Lemma point_under sc m p k :
  scope_valid sc -> is_str m -> encode_steps (segs "measurement") (scope_vals sc ++ [vstr m]) = Ok p ->
  under "measurement" p k <-> exists ts, is_u64 ts /\ k = point p ts.
Proof.
  intros Hsc Hm Hp. split.
  - intros (ws & Hw & Lw & Hk & Hc)%(under_covers "measurement" (scope_vals sc ++ [vstr m])); try done.
    2: { destruct sc, Hsc as (?&?&?). shape_solve. }
    destruct ws as [|w1 [|w2 [|w3 [|w4 [|w5 [|]]]]]]; try done.
    cbn in Hc. destruct Hc as (_ & _ & <- & _ & _ & <- & _ & _ & <- & _ & _ & _ & _ & <- & _).
    cbn in Hw. destruct Hw as (_ & _ & _ & _ & (ts & -> & Hts)%typed_u64 & _).
    exists ts. split; [done|]. pose proof (measurement_encode sc m p ts Hp) as He.
    change (encode (mkMeasurement sc m ts) = Ok k) in Hk. congruence.
  - intros (ts & Hts & ->). split; [|apply starts_with_app].
    exists (sh_vals measurement_shape (mkMeasurement sc m ts)). split; [|split; [done|by apply measurement_encode]].
    by apply (sho_typed _ _ measurement_shape_ok).
Qed.

Lemma and_iff_compat (A B C D : Prop) : (A <-> C) -> (B <-> D) -> (A /\ B <-> C /\ D).
Proof. tauto. Qed.

(** The points between the two timestamps, the second excluded. *)
Definition in_window (start end_ : option Z) (ts : Z) : bool :=
  match start with Some a => a <=? ts | None => true end
  && match end_ with Some b => ts <? b | None => true end.

Definition window_valid (start end_ : option Z) : Prop :=
  match start with Some a => is_u64 a | None => True end /\ match end_ with Some b => is_u64 b | None => True end.

Definition window_edges (p hi : bytes) (start end_ : option Z) : bytes * bytes :=
  (match start with Some a => point p a | None => p end, match end_ with Some b => point p b | None => hi end).

Lemma point_inside p hi start end_ k t kd ts :
  prefix_to_range p = (p, Some hi) -> prefix_free (under "measurement" p) -> window_valid start end_ ->
  (forall a, is_u64 a -> under "measurement" p (point p a)) -> is_u64 ts -> k = point p ts ->
  ble (window_edges p hi start end_).1 (encode_row k t kd)
  /\ below (Some (window_edges p hi start end_).2) (encode_row k t kd)
  <-> in_window start end_ ts = true.
Proof.
  intros Hhi Hpf [Ha Hb] Hu Hts ->. pose proof (Hu ts Hts) as Hk.
  assert (ble p (encode_row (point p ts) t kd) /\ blt (encode_row (point p ts) t kd) hi) as [Hlo Hup].
  { assert (starts_with p (encode_row (point p ts) t kd) = true) as H.
    { eapply starts_with_trans; [apply Hk|]. apply starts_with_row. }
    apply prefix_range_iff in H. by rewrite Hhi in H. }
  unfold in_window. rewrite andb_true_iff. cbn [below]. apply and_iff_compat.
  - destruct start as [a|]; cbn [window_edges fst]; [|done].
    rewrite (row_ge (under "measurement" p)) by auto. unfold ble. rewrite point_lex by done. by rewrite Z.leb_le.
  - destruct end_ as [c|]; cbn [window_edges snd]; [|done].
    rewrite (row_lt (under "measurement" p)) by auto. unfold blt. rewrite point_lex by done. by rewrite Z.ltb_lt.
Qed.

(** The stored form of a point, and what a query returns for it. *)
Definition read_point (r : Z * bytes) : res tx_error (list (str * str) * list (str * bytes) * Z) :=
  body ← ok_or ErrPostcard (@from_bytes MeasurementBody _ r.2);
  Ok (mb_tags body, mb_fields body, r.1).

Lemma mapM_res_ext {A B C} (f : A -> res tx_error B) (g : C -> res tx_error B) (h : C -> A) l :
  Forall (fun x => f (h x) = g x) l -> mapM_res f (map h l) = mapM_res g l.
Proof. induction 1 as [|x l Hx _ IH]; [done|]. cbn. by rewrite Hx, IH. Qed.

Lemma measurement_decode sc m p ts :
  scope_valid sc -> is_str m -> encode_steps (segs "measurement") (scope_vals sc ++ [vstr m]) = Ok p -> is_u64 ts ->
  decode_exact (point p ts) = Ok (mkMeasurement sc m ts).
Proof.
  intros Hsc Hm Hp Hts. unfold decode_exact, StoreKey_Measurement. rewrite <-(app_nil_r (point p ts)).
  assert (measurement_valid (mkMeasurement sc m ts)) as Hv by done.
  by rewrite (generated_reads _ _ (mkMeasurement sc m ts) (point p ts) [] measurement_shape_ok Hv
    (measurement_encode sc m p ts Hp)).
Qed.

(** The points of a measurement, the scan of a window of them, both ways. *)
Lemma points_scan s sc m p hi start end_ :
  store_ok s -> scope_valid sc -> is_str m -> window_valid start end_ ->
  encode_steps (segs "measurement") (scope_vals sc ++ [vstr m]) = Ok p ->
  prefix_to_range p = (p, Some hi) ->
  exists rows, rows_as s (point p) is_u64 Z.lt rows /\ Forall (fun r => is_u64 r.1) rows
    /\ let e := window_edges p hi start end_ in
       let sel := List.filter (fun r => in_window start end_ r.1) rows in
       range_latest_kv s e.1 e.2 = map Ok (keyed (point p) sel)
       /\ range_latest_kv_rev s e.1 e.2 = map Ok (keyed (point p) (rev sel)).
Proof.
  intros Hs Hsc Hm Hw Hp Hhi. pose proof (fun k => point_under sc m p k Hsc Hm Hp) as Hu.
  assert (vals_typed (segs "measurement") (scope_vals sc ++ [vstr m])) as Hv.
  { destruct sc, Hsc as (?&?&?). shape_solve. }
  assert (in_region data_tag p = true) as Hr.
  { by apply (encode_literal_region data_tag [] (tail (segs "measurement")) (scope_vals sc ++ [vstr m]) p). }
  destruct (latest_under s "measurement" (scope_vals sc ++ [vstr m]) p) as (out & _ & Hout); try done.
  destruct (live_keys_as s (under "measurement" p) (point p) is_u64 Z.lt out Hu) as (rows & Hrows & -> & Hids); [..|done|].
  { intros a b Ha Hb E. apply Z.compare_eq. rewrite <-(point_lex p) by done. rewrite E. apply lex_refl. }
  { intros a b Ha Hb. unfold blt. by rewrite point_lex. }
  exists rows. split; [done|]. split; [done|]. cbv zeta.
  set (inside := fun k => in_window start end_ (of_be (drop (length p) k))).
  assert (forall ts, is_u64 ts -> inside (point p ts) = in_window start end_ ts) as Hin.
  { intros ts Hts. unfold inside, point. rewrite drop_app_length, of_be_be_small; [done|]. cbn. unfold is_u64 in Hts. lia. }
  destruct (latest_range s "measurement" (scope_vals sc ++ [vstr m]) p (window_edges p hi start end_).1
    (Some (window_edges p hi start end_).2) inside (keyed (point p) rows)) as [Hd E]; try done.
  - intros d Hd Hb. apply prefix_range_iff. rewrite Hhi. split.
    + eapply ble_trans; [|exact Hd]. destruct start; [apply ble_prefix|apply ble_refl].
    + cbn [below snd] in *. destruct end_ as [c|]; [|done]. cbn in Hb. eapply blt_ble_trans; [exact Hb|].
      assert (starts_with p (point p c) = true) as H by apply starts_with_app.
      apply prefix_range_iff in H as [_ H]. rewrite Hhi in H. by apply blt_ble.
  - intros k t kd Hk _. apply Hu in Hk as (ts & Hts & ->). rewrite Hin by done.
    apply (point_inside p hi start end_ _ t kd ts); try done; [apply under_prefix_free|].
    intros a Ha. apply Hu. eauto.
  - unfold range_latest_kv, range_latest_kv_rev. rewrite (latest_rev_rev _ Hd), E.
    rewrite (keyed_filter (point p) rows inside (in_window start end_)), <-map_rev, keyed_rev; [done|].
    eapply Forall_impl; [exact Hids|]. intros r. apply Hin.
Qed.
(* ===== verification/TxSync.v ===== *)
(** * Sync points

    The sync points a store holds, as the scans over them see them: which
    rows a scan of a subject, a scope or a version reads, in which order,
    what the last sync point of a scope is, and which heads
    [collect_latest_heads] hands on. *)

From S2P Require Import Prelude Bytes Skey SkeyRoundtrip SkeyOrder Keys KeyScan Domain Kv Rows RowsFacts Changeset Scans Tx Sample TxKeys TxInv TxReads TxScans.
From Stdlib Require Import ZArith Lia Strings.Byte Sorting.Sorted Permutation.
From stdpp Require Import base list option strings sets.

Local Open Scope Z_scope.

(** ** Patterns over sync points *)

Lemma sync_pattern vs sp p f :
  vals_typed (segs "sync_point") vs -> encode_steps (segs "sync_point") vs = Ok p ->
  sync_point_valid sp -> encode sp = Ok f ->
  starts_with p f = true
  <-> covers (kcode (segs "sync_point")) vs (kcode (segs "sync_point")) (sh_vals sync_point_shape sp).
Proof.
  intros Hv Hp Hsp Hf. change (encode sp) with (encode_steps (segs "sync_point") (sh_vals sync_point_shape sp)) in Hf.
  rewrite encode_steps_kcode in Hp, Hf. apply scan_exact; try done.
  - apply separated_refl. intros t _. apply fty_eqb_refl.
  - apply vals_typed_kcode. by apply (sho_typed _ _ sync_point_shape_ok).
Qed.

(** The selections the scans make: the scopes of a subject, one version of a scope, or all. *)
Inductive selection := BySubject (sub : Subject) | ByVersion (sc : Scope) (ts : Version) | Everything.

Definition selection_vals (sel : selection) : list fval :=
  match sel with
  | BySubject sub => subject_vals sub
  | ByVersion sc ts => scope_vals sc ++ [vu64 ts]
  | Everything => []
  end.
Definition selection_valid (sel : selection) : Prop :=
  match sel with
  | BySubject sub => subject_valid sub
  | ByVersion sc ts => scope_valid sc /\ is_u64 ts
  | Everything => True
  end.
Definition selects (sel : selection) (sp : SyncPoint) : bool :=
  match sel with
  | BySubject sub => subject_contains sub (sp_scope sp)
  | ByVersion sc ts => bool_decide (sp_scope sp = sc) && (sp_ts sp =? ts)
  | Everything => true
  end.

Lemma selection_typed sel : selection_valid sel -> vals_typed (segs "sync_point") (selection_vals sel).
Proof.
  destruct sel as [sub|sc ts|]; [apply subject_vals_typed| |intros _; shape_solve]. intros [Hsc Hts].
  destruct sc, Hsc as (?&?&?). shape_solve.
Qed.

Lemma selects_covers sel sp :
  covers (kcode (segs "sync_point")) (selection_vals sel) (kcode (segs "sync_point")) (sh_vals sync_point_shape sp)
  <-> selects sel sp = true.
Proof.
  destruct sel as [sub|[n d s] ts|]; [apply sync_point_subject_covers; by destruct sub| |];
  destruct sp as [[n' d' s'] t e i]; change (kcode (segs "sync_point")) with sync_point_kcode; [|cbn; naive_solver].
  cbn. unfold vstr. rewrite andb_true_iff, bool_decide_eq_true, Z.eqb_eq. unfold vu64. naive_solver.
Qed.

Lemma selects_starts sel sp p f :
  selection_valid sel -> encode_steps (segs "sync_point") (selection_vals sel) = Ok p ->
  sync_point_valid sp -> encode sp = Ok f -> starts_with p f = selects sel sp.
Proof.
  intros Hs Hp Hsp Hf. apply eq_true_iff_eq. rewrite <-selects_covers.
  apply sync_pattern; try done. by apply selection_typed.
Qed.

(** ** The order of sync points *)

(** By version, then epoch, then node; within one scope the order of the keys. *)
Definition sp_cmp (a b : SyncPoint) : comparison :=
  cthen (sp_ts a ?= sp_ts b) (cthen (sp_epoch a ?= sp_epoch b) (lex (sp_id a) (sp_id b))).

Lemma sync_point_lex a b e f :
  sync_point_valid a -> sync_point_valid b -> sp_scope a = sp_scope b ->
  encode a = Ok e -> encode b = Ok f -> lex e f = sp_cmp a b.
Proof.
  intros Ha Hb Hs He Hf.
  change (encode a) with (encode_steps (segs "sync_point") (sh_vals sync_point_shape a)) in He.
  change (encode b) with (encode_steps (segs "sync_point") (sh_vals sync_point_shape b)) in Hf.
  rewrite encode_steps_kcode in He, Hf.
  assert (forall p, sync_point_valid p -> ktyped (kcode (segs "sync_point")) (sh_vals sync_point_shape p)) as Ht.
  { intros p Hp. apply vals_typed_kcode. by apply (sho_typed _ _ sync_point_shape_ok). }
  rewrite (key_order (kcode (segs "sync_point")) (sh_vals sync_point_shape a)
    (sh_vals sync_point_shape b) e f); [|repeat constructor|by apply Ht|by apply Ht|done|done|done].
  destruct a as [[n d s] t ep i], b as [[n' d' s'] t' ep' i']. injection Hs as <- <- <-.
  change (kcode (segs "sync_point")) with sync_point_kcode. cbn. rewrite !lex_refl. cbn.
  unfold sp_cmp. cbn. by destruct (t ?= t'), (ep ?= ep'), (lex i i').
Qed.
Lemma plan_catchup_exact_witness :
  plan_catchup sample_ours (announce_scope (Some 10) sample_frontier) = Behind (Some 10) [(9, 0)]
  /\ (forall ts e n, (ts, (e, n)) ∈ sample_frontier ->
       cursor_skips (Some 10) [(9, 0)] ts e
       = elides (announce_scope (Some 10) sample_frontier) ts e || sufficient sample_ours ts e).
Proof.
  pose proof (plan_catchup_exact sample_ours sample_frontier (Some 10) sample_frontier_valid sample_lag) as H.
  cbv zeta in H.
  assert (plan_catchup sample_ours (announce_scope (Some 10) sample_frontier) = Behind (Some 10) [(9, 0)]) as E
    by (vm_compute; reflexivity).
  rewrite E in H. split; [exact E|exact (proj2 H)].
Defined.

Lemma announce_vouches_witness :
  announce_head (announce_scope (Some 10) sample_frontier) = Some 20
  /\ plan_catchup (Some sample_frontier) (announce_scope (Some 10) sample_frontier) = CaughtUp.
Proof.
  exact (proj2 (announce_vouches sample_frontier (Some 10) sample_frontier_valid sample_lag)).
Defined.

Lemma epoch_divergence_detected_witness :
  plan_catchup (Some (bt_insert sample_frontier 5 (7, sample_node))) (announce_scope (Some 10) sample_frontier)
  = Diverged.
Proof.
  apply (epoch_divergence_detected sample_frontier (Some 10) 5 5 7 sample_node sample_frontier_valid).
  - left.
  - unfold is_u64. lia.
  - discriminate.
  - vm_compute. reflexivity.
  - vm_compute. reflexivity.
Defined.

###

- [What to do] In the listing above, find the line with "destruct sp as" and the line with "selection_valid sel -> encode_steps", then reproduce both and every line between them exactly.

- [Written solution]
  destruct sp as [[n' d' s'] t e i]; change (kcode (segs "sync_point")) with sync_point_kcode; [|cbn; naive_solver].
  cbn. unfold vstr. rewrite andb_true_iff, bool_decide_eq_true, Z.eqb_eq. unfold vu64. naive_solver.
Qed.

Lemma selects_starts sel sp p f :
  selection_valid sel -> encode_steps (segs "sync_point") (selection_vals sel) = Ok p ->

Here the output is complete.